## TASK DETAILS
Copy out all lines from the entries below in which "backtracking" occurs.

## STORED DATA

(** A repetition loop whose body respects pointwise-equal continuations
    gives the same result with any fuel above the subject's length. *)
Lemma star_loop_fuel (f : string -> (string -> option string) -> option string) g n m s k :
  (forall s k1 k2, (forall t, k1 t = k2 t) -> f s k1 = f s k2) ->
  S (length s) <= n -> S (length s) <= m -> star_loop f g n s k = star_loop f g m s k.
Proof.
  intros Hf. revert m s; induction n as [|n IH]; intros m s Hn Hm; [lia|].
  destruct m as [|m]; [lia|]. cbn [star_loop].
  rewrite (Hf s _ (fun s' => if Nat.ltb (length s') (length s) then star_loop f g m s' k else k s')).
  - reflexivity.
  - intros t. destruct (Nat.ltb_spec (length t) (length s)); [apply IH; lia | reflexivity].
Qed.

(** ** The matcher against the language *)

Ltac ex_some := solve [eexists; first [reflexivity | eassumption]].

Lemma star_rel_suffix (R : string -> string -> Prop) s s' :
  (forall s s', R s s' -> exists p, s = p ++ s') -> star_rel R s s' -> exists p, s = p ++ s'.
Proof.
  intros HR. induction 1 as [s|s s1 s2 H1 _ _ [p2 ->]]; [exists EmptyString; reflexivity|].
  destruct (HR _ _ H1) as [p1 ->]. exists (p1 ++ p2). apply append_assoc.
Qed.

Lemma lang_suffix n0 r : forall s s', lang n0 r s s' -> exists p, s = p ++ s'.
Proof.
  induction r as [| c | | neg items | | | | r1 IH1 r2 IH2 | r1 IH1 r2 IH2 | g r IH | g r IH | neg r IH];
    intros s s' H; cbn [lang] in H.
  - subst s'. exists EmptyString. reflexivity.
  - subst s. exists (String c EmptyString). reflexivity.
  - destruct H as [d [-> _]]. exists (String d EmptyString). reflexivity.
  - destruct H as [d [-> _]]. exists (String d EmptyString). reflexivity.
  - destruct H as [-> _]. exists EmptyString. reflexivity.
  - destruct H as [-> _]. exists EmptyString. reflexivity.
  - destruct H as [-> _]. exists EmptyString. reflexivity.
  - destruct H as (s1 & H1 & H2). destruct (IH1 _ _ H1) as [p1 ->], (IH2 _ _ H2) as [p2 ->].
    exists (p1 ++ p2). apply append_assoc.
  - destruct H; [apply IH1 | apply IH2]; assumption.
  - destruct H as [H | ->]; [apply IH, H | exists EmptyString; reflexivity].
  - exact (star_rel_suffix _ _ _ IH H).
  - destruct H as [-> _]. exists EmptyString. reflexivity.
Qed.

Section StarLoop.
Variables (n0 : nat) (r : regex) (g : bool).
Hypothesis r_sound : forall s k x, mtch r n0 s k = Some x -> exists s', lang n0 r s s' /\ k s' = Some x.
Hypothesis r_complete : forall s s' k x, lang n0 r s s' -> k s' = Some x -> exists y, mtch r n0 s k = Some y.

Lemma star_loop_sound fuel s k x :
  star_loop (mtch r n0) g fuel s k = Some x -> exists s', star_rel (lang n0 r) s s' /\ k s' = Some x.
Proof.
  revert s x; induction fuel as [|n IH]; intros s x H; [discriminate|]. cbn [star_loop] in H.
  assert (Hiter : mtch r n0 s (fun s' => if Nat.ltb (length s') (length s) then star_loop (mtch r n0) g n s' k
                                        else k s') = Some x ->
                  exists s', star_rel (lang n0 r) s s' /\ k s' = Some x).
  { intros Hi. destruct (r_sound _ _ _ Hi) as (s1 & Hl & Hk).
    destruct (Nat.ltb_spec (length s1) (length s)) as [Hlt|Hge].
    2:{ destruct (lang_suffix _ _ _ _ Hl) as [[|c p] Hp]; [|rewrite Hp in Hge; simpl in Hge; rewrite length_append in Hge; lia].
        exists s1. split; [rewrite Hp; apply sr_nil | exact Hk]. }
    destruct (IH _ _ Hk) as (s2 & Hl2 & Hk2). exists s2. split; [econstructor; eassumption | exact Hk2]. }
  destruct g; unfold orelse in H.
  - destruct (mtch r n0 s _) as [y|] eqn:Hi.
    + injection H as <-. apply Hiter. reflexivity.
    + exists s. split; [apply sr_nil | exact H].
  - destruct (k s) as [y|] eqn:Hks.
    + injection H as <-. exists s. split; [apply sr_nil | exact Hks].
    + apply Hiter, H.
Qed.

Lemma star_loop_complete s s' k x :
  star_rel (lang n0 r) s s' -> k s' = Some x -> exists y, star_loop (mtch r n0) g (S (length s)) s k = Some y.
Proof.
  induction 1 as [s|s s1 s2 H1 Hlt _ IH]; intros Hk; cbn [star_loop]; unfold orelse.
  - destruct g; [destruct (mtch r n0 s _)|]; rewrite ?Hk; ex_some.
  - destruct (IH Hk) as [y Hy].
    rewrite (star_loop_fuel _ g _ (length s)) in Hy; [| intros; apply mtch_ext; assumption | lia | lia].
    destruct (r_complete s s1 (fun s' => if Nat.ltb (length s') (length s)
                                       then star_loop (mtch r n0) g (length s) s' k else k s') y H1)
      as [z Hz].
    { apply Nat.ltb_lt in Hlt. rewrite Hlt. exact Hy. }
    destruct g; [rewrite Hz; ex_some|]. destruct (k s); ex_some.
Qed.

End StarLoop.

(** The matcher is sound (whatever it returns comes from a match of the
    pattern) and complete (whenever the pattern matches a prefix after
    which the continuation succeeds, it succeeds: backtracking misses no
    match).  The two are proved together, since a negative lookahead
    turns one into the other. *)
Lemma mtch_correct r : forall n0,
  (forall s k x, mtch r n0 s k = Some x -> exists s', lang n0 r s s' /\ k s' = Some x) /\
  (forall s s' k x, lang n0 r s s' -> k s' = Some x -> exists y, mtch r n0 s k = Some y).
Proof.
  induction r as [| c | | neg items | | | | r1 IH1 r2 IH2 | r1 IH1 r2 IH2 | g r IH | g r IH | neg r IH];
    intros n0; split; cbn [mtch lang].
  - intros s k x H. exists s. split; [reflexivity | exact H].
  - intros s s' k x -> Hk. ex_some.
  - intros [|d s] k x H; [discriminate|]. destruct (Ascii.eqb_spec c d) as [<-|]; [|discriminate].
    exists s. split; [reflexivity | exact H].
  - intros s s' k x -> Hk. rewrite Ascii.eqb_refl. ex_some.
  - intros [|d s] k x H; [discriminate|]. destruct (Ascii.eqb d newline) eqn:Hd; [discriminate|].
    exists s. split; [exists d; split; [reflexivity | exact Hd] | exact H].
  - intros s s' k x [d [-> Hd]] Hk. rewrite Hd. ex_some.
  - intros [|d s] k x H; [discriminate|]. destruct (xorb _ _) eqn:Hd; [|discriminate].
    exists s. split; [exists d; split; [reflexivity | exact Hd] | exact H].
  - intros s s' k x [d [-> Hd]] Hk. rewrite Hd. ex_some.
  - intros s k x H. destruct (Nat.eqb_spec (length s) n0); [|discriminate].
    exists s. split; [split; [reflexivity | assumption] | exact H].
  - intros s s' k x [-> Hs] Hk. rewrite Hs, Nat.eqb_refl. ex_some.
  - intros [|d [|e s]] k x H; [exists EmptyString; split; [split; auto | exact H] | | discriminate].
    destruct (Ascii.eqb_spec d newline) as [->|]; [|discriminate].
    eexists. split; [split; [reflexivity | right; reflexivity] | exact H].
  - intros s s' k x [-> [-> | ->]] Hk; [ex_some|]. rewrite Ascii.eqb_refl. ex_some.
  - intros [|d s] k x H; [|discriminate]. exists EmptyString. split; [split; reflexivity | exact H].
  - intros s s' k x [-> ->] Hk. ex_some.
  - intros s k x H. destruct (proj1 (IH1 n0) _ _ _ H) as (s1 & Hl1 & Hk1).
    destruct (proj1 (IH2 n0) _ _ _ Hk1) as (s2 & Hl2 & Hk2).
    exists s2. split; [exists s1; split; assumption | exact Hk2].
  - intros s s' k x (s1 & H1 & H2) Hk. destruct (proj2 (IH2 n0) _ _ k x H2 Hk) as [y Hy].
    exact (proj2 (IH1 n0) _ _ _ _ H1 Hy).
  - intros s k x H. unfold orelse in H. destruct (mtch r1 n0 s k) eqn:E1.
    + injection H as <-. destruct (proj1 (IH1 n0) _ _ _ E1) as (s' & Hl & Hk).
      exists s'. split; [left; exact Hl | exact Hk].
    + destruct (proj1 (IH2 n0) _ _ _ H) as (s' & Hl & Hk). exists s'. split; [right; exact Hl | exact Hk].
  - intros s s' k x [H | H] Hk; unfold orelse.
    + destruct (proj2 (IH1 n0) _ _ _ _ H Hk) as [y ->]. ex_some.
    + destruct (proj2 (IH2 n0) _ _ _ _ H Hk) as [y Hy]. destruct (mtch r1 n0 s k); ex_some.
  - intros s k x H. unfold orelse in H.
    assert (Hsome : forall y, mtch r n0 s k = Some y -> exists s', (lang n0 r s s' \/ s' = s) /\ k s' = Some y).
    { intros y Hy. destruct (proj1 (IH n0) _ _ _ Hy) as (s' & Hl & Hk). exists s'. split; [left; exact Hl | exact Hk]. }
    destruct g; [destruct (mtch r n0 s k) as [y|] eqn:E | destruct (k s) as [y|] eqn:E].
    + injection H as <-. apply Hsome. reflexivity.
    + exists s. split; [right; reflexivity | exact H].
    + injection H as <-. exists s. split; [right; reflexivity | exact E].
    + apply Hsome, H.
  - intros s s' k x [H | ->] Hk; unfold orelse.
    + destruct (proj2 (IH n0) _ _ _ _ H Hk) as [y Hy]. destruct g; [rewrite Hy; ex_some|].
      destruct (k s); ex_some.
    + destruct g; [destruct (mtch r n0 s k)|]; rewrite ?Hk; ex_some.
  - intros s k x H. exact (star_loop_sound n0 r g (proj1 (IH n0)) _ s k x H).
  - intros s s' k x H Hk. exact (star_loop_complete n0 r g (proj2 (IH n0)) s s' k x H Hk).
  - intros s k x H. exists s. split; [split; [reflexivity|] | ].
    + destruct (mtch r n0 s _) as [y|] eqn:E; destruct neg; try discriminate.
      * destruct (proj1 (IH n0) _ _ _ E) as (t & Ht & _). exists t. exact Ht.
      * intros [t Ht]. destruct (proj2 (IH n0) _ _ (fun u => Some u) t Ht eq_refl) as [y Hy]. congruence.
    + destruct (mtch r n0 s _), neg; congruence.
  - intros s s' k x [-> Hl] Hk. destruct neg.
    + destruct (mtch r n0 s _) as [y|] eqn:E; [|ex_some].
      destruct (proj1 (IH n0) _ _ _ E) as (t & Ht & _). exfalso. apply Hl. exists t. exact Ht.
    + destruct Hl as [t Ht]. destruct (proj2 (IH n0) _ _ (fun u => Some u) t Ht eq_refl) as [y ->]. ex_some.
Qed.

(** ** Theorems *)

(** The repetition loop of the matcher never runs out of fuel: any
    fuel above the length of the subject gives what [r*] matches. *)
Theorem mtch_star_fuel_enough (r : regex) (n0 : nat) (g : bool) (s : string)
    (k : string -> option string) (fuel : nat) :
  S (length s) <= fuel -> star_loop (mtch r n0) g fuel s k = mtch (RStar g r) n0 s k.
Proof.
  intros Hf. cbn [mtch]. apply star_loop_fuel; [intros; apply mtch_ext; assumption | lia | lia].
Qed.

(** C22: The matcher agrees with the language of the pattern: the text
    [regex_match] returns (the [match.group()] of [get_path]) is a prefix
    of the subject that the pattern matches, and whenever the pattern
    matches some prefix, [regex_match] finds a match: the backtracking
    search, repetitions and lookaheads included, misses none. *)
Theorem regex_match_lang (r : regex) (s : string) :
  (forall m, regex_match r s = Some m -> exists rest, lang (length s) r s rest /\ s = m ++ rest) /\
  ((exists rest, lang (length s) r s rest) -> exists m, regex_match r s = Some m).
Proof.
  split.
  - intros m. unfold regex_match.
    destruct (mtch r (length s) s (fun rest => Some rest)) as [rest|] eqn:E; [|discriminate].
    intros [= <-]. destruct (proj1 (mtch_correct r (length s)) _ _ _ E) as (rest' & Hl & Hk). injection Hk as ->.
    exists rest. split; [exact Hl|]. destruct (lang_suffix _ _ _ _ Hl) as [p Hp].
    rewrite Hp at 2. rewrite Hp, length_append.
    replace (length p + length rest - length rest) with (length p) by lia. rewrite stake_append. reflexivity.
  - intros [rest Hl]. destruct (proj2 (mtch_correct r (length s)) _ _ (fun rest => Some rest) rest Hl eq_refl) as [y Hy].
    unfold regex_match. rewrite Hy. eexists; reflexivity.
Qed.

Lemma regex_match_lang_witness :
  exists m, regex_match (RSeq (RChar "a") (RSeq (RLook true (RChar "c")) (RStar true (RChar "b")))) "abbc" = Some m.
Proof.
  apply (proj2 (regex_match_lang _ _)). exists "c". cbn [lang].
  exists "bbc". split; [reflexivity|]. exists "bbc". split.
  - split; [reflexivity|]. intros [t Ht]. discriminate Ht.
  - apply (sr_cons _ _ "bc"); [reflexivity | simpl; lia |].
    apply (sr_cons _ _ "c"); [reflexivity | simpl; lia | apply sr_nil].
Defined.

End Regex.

## WORKED SOLUTION
    which the continuation succeeds, it succeeds: backtracking misses no
    matches some prefix, [regex_match] finds a match: the backtracking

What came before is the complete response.